[The data]

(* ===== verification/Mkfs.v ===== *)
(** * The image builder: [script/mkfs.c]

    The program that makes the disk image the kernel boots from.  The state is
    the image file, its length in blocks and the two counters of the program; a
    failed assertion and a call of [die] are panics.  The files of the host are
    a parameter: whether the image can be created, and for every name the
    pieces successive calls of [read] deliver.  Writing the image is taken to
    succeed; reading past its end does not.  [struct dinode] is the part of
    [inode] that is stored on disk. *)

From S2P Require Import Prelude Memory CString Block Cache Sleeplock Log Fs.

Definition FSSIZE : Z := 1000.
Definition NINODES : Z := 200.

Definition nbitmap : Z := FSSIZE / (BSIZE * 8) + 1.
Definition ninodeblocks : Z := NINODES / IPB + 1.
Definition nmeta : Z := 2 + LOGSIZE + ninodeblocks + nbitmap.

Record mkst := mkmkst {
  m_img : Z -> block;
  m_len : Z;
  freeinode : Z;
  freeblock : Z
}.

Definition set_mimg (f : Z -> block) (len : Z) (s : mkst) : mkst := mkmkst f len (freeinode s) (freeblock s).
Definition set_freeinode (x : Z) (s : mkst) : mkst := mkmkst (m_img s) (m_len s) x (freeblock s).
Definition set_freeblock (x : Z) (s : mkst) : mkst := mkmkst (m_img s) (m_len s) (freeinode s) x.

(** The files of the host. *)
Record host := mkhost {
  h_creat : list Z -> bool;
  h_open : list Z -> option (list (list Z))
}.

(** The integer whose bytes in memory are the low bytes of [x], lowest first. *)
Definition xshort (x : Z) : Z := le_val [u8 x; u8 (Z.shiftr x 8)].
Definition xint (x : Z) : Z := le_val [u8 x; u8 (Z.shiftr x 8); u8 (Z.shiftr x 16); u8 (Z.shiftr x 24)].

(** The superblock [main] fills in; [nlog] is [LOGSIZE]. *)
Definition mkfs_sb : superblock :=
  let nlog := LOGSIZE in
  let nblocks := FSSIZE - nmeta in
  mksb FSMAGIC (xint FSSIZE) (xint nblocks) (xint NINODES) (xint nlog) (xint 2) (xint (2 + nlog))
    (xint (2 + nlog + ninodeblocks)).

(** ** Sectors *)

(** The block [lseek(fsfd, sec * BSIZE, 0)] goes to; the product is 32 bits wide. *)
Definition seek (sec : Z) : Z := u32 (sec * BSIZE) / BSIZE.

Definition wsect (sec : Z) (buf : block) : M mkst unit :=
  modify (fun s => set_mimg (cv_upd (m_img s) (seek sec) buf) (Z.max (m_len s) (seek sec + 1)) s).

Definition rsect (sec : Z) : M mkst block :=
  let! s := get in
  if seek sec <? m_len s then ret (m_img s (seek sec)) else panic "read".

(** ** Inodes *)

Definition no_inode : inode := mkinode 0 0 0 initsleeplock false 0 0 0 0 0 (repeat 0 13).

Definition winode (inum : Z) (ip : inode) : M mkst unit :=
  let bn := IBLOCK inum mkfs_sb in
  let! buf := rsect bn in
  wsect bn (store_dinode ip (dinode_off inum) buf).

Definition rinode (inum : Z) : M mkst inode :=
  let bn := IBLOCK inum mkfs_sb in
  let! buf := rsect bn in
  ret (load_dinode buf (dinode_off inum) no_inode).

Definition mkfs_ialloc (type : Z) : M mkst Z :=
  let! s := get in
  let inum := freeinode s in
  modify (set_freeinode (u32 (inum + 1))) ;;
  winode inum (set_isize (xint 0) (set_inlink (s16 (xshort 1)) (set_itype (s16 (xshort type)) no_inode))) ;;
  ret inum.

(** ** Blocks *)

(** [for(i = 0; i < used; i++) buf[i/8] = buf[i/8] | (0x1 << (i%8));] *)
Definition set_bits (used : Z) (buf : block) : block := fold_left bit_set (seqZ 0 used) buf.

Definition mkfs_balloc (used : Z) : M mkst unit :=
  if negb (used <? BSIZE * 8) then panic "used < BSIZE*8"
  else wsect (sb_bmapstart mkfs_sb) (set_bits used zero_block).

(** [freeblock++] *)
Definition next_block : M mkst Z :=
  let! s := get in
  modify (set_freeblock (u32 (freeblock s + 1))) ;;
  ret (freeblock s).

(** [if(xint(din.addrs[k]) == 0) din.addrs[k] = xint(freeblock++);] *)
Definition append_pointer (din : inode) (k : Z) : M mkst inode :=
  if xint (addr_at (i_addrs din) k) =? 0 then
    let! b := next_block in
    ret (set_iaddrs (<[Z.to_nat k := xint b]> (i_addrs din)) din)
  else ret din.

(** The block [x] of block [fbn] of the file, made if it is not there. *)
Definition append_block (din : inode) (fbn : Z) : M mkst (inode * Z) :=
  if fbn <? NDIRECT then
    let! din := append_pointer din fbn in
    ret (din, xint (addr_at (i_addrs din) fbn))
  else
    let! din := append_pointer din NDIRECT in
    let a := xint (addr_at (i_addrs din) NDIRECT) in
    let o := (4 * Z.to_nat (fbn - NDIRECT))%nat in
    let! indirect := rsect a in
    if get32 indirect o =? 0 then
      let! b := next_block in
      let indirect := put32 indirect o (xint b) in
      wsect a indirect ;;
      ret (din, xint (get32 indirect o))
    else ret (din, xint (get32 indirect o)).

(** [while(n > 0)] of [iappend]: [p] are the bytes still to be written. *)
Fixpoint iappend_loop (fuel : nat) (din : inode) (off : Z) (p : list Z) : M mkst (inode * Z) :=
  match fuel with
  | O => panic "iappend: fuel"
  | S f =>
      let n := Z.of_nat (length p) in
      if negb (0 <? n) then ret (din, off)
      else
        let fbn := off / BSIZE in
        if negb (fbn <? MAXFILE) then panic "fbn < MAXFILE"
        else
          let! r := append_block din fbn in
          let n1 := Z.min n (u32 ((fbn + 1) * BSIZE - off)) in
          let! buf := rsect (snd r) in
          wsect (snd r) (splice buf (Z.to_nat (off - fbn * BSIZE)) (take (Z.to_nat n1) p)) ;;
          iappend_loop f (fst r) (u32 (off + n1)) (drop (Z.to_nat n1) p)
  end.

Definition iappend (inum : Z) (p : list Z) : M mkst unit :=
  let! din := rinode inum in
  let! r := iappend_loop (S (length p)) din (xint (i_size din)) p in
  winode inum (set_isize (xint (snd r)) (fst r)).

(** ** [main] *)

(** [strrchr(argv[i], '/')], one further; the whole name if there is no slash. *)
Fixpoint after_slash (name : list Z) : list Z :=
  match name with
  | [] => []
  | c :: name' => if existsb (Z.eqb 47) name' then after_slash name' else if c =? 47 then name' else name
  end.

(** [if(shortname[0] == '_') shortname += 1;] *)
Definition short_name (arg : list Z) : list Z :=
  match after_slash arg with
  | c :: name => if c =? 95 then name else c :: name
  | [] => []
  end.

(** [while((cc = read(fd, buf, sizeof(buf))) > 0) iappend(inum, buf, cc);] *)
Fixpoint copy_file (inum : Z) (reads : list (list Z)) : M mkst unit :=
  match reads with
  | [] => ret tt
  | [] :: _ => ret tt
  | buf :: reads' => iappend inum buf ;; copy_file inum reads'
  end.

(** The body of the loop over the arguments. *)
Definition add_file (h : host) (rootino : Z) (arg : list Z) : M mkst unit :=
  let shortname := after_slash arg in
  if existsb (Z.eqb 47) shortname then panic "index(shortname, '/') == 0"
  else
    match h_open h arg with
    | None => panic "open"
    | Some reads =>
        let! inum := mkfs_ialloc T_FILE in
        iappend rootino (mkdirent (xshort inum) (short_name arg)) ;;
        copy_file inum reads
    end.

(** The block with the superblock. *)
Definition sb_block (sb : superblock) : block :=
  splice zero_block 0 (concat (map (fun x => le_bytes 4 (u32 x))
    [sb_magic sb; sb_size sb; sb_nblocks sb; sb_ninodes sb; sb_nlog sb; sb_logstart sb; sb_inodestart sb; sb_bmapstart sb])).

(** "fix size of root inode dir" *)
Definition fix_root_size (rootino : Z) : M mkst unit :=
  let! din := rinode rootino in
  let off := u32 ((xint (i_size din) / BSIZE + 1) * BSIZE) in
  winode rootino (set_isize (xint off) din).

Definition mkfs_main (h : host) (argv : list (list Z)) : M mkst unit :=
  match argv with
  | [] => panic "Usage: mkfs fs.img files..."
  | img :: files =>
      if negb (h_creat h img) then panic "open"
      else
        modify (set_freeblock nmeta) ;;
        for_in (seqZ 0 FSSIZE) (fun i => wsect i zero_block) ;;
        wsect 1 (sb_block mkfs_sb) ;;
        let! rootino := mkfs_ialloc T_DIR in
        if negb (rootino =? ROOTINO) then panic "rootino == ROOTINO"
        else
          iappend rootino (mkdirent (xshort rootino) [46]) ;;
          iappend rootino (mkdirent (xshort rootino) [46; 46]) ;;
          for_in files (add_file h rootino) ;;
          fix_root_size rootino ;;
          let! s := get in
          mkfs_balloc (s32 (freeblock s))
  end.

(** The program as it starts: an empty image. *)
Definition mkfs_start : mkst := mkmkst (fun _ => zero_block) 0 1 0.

[/The data]

__Task details__
All lines above from the one containing "else c :: name" to the one containing "Definition add_file (h" must be repeated exactly, both lines included, and no others.

__Exercise solution__
  | c :: name => if c =? 95 then name else c :: name
  | [] => []
  end.

(** [while((cc = read(fd, buf, sizeof(buf))) > 0) iappend(inum, buf, cc);] *)
Fixpoint copy_file (inum : Z) (reads : list (list Z)) : M mkst unit :=
  match reads with
  | [] => ret tt
  | [] :: _ => ret tt
  | buf :: reads' => iappend inum buf ;; copy_file inum reads'
  end.

(** The body of the loop over the arguments. *)
Definition add_file (h : host) (rootino : Z) (arg : list Z) : M mkst unit :=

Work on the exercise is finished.